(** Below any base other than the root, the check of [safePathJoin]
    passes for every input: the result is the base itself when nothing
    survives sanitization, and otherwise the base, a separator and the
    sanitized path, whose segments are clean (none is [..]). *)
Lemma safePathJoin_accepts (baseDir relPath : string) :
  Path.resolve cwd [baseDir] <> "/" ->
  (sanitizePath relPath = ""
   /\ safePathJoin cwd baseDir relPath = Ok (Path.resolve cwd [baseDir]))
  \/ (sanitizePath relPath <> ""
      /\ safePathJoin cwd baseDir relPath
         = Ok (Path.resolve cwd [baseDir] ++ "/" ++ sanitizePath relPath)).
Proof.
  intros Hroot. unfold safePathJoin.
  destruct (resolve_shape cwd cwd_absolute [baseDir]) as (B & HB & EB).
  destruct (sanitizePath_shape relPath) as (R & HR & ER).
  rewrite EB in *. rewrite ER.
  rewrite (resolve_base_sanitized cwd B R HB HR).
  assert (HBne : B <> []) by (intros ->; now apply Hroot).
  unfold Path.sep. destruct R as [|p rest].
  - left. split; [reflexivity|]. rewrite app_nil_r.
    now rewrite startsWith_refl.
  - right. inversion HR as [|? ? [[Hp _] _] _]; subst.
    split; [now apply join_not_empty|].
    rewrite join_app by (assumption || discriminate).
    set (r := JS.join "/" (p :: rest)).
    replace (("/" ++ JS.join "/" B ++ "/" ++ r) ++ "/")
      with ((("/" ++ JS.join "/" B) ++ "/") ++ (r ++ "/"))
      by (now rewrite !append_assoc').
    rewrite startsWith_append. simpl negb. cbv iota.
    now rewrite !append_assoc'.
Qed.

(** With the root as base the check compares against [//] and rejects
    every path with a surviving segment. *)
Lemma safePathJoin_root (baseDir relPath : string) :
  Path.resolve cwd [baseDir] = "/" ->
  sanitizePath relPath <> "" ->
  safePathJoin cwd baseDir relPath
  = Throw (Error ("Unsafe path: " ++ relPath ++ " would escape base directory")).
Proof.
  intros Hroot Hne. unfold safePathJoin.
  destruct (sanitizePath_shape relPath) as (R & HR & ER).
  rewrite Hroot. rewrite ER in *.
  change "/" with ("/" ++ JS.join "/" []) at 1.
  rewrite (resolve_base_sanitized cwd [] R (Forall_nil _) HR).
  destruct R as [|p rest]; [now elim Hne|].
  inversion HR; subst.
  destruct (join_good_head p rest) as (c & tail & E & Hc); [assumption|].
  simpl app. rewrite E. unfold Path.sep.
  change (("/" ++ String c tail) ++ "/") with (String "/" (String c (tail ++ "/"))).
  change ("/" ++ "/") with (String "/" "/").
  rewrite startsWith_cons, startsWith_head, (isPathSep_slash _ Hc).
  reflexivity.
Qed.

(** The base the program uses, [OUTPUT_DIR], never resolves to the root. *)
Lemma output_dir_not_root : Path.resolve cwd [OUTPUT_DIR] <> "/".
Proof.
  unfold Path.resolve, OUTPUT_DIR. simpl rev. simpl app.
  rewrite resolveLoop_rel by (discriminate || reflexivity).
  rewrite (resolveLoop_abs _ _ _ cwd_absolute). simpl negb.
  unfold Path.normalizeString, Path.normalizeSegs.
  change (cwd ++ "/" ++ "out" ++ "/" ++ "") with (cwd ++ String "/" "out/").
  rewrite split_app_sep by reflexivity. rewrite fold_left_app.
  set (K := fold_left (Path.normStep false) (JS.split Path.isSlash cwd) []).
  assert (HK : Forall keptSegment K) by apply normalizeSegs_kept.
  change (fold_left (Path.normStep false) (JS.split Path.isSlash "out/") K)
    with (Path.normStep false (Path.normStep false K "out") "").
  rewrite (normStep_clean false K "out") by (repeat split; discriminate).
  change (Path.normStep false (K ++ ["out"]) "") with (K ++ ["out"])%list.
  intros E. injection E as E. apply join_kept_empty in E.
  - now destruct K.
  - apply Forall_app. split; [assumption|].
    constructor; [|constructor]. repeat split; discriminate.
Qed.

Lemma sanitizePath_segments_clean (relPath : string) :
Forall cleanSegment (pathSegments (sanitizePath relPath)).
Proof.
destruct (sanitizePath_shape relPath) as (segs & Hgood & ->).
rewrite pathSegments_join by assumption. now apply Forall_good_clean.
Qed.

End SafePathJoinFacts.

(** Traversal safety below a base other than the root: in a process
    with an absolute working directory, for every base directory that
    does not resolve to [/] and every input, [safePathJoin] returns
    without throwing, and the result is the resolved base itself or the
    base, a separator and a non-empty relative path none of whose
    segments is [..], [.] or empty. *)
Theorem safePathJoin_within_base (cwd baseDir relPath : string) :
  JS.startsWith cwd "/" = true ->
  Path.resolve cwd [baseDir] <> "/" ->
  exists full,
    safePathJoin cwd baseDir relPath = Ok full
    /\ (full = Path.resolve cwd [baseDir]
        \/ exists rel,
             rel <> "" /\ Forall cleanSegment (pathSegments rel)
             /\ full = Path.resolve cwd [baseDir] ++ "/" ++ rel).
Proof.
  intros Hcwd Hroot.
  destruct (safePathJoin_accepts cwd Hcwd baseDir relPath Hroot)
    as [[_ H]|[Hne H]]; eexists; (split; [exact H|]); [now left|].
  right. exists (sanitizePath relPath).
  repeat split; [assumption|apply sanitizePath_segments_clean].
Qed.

....

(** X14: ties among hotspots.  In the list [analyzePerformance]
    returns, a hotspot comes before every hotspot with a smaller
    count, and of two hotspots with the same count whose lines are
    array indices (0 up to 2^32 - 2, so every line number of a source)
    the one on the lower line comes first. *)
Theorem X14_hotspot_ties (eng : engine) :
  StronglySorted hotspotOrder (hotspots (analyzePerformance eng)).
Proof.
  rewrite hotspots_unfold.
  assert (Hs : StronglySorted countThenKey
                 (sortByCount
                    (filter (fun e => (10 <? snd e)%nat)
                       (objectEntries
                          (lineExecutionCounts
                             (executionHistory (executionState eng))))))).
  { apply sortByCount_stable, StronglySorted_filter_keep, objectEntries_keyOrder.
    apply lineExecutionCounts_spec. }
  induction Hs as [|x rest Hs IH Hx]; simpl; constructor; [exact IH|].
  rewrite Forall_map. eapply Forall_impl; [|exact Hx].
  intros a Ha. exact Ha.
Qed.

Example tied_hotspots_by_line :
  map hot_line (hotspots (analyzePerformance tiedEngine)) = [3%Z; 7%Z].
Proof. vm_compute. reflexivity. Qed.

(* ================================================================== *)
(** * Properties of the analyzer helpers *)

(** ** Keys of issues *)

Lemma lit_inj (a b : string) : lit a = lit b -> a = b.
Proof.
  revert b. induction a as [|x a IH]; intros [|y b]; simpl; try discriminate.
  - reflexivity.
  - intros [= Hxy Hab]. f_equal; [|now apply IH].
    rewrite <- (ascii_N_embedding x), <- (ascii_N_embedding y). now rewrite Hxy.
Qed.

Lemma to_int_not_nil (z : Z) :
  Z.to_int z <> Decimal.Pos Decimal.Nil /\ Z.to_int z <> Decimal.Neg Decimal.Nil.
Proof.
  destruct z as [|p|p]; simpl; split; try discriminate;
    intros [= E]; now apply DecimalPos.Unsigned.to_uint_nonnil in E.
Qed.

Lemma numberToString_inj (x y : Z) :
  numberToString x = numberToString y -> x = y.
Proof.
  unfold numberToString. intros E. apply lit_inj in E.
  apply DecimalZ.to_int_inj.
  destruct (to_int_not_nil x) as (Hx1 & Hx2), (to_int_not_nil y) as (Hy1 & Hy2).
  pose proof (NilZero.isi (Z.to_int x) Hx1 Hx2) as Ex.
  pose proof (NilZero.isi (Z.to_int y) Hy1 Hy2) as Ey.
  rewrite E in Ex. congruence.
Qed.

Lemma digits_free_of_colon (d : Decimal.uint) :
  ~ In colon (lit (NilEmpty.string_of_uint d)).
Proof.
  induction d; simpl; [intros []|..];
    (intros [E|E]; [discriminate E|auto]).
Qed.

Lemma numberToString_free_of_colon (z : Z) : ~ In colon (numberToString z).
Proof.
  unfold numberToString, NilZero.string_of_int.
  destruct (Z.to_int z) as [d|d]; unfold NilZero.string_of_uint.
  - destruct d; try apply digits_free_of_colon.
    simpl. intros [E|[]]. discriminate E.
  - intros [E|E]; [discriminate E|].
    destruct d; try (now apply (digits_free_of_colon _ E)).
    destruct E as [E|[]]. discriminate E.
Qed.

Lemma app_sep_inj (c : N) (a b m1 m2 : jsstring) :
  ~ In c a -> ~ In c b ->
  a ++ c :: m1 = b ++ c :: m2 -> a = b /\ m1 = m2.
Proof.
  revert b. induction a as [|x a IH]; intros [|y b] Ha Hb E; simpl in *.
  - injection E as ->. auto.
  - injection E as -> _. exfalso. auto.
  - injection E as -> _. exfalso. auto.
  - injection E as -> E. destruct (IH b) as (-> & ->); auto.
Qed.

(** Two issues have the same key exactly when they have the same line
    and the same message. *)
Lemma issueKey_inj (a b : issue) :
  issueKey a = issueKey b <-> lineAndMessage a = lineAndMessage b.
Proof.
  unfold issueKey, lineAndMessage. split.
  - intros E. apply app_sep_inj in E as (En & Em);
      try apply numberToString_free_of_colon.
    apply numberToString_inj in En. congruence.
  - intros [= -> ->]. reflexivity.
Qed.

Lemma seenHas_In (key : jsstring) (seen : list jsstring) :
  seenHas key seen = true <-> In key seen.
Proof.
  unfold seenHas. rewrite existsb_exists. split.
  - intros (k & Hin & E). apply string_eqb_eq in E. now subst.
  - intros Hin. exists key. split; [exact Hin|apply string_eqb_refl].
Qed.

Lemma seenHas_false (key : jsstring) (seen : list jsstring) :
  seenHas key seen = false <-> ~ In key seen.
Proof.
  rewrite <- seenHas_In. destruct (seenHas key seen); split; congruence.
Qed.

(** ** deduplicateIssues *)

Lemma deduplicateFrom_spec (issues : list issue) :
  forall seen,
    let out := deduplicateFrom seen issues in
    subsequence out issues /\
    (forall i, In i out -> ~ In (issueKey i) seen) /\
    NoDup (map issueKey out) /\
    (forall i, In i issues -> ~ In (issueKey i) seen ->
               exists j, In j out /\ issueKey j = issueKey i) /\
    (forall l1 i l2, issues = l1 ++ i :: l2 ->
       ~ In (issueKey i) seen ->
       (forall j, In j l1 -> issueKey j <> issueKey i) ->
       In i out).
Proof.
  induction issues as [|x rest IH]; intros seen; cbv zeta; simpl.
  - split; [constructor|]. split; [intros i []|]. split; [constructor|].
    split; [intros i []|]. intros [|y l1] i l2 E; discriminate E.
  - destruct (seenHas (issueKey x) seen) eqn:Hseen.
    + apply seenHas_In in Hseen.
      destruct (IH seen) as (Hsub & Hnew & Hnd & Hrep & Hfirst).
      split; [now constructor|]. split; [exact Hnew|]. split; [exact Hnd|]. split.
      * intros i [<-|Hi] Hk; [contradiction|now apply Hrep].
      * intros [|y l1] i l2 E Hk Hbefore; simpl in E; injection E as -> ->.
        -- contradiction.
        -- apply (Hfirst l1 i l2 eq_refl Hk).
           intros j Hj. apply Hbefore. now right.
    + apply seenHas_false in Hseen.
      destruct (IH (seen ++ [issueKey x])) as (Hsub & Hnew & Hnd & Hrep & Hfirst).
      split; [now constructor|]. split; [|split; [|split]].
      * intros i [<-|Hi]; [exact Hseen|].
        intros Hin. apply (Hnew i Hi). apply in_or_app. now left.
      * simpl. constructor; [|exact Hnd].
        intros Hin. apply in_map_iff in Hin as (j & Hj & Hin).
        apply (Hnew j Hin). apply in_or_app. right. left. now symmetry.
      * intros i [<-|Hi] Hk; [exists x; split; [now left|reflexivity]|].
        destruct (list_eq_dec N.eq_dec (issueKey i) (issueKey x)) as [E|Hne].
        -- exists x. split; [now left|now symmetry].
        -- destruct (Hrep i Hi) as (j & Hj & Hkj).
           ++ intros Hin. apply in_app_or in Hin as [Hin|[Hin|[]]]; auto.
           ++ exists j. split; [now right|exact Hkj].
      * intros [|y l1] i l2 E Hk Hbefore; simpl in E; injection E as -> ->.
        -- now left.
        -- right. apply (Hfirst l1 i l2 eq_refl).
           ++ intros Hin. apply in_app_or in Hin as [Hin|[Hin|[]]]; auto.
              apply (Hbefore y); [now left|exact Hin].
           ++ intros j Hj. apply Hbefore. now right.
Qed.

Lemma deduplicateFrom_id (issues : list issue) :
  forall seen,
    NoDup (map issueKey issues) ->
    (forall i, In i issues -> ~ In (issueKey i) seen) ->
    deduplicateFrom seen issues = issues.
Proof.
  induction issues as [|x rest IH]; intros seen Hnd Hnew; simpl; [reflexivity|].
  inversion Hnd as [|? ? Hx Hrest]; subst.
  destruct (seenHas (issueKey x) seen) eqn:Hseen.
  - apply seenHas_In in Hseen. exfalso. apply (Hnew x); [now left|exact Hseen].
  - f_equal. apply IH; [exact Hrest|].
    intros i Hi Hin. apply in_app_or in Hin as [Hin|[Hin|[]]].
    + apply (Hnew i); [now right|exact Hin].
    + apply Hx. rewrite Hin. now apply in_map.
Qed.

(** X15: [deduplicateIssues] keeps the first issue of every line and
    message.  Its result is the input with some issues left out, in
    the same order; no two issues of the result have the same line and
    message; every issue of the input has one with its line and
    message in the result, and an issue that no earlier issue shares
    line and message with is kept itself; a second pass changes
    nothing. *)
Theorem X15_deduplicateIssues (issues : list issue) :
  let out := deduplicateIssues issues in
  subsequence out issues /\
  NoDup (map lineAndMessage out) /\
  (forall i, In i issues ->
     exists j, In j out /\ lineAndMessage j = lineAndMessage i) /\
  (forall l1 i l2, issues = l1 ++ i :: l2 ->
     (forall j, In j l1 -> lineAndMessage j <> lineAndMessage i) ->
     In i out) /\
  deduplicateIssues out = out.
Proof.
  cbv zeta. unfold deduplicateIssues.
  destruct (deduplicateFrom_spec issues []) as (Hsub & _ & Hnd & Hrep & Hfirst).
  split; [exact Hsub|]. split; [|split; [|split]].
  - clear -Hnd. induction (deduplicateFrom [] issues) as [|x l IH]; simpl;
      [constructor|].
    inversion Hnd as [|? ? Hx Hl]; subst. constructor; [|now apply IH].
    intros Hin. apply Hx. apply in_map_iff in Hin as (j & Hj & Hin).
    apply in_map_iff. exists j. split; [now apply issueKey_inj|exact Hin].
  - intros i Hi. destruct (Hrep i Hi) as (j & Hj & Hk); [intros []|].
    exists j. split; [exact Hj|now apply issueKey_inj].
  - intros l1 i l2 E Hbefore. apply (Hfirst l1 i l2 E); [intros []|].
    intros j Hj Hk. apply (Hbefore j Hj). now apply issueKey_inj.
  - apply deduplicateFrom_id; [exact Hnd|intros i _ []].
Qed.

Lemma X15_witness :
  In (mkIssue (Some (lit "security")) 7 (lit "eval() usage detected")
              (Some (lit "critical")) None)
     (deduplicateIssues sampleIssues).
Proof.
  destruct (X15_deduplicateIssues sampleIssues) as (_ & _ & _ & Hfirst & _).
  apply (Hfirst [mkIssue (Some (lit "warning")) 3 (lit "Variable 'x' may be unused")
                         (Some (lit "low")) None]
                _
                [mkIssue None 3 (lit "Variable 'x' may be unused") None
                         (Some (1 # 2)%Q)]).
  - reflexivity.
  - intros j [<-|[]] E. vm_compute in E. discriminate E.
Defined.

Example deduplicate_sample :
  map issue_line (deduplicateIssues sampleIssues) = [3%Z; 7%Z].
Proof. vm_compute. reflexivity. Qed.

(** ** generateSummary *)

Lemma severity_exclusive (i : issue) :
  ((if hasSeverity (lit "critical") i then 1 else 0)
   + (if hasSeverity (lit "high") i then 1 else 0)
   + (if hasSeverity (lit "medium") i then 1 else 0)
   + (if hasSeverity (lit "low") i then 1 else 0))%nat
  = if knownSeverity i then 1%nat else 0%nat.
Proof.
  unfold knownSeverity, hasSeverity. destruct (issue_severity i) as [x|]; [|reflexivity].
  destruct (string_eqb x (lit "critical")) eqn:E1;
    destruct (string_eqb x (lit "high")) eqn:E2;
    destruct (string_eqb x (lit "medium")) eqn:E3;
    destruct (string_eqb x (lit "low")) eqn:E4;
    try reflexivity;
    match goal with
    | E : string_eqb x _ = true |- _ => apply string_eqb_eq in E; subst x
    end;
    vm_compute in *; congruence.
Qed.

....

Task prompt: All lines with the word "Hrep" should be copied from the material above.

Response area:
      destruct (IH seen) as (Hsub & Hnew & Hnd & Hrep & Hfirst).
      * intros i [<-|Hi] Hk; [contradiction|now apply Hrep].
      destruct (IH (seen ++ [issueKey x])) as (Hsub & Hnew & Hnd & Hrep & Hfirst).
        -- destruct (Hrep i Hi) as (j & Hj & Hkj).
  destruct (deduplicateFrom_spec issues []) as (Hsub & _ & Hnd & Hrep & Hfirst).
  - intros i Hi. destruct (Hrep i Hi) as (j & Hj & Hk); [intros []|].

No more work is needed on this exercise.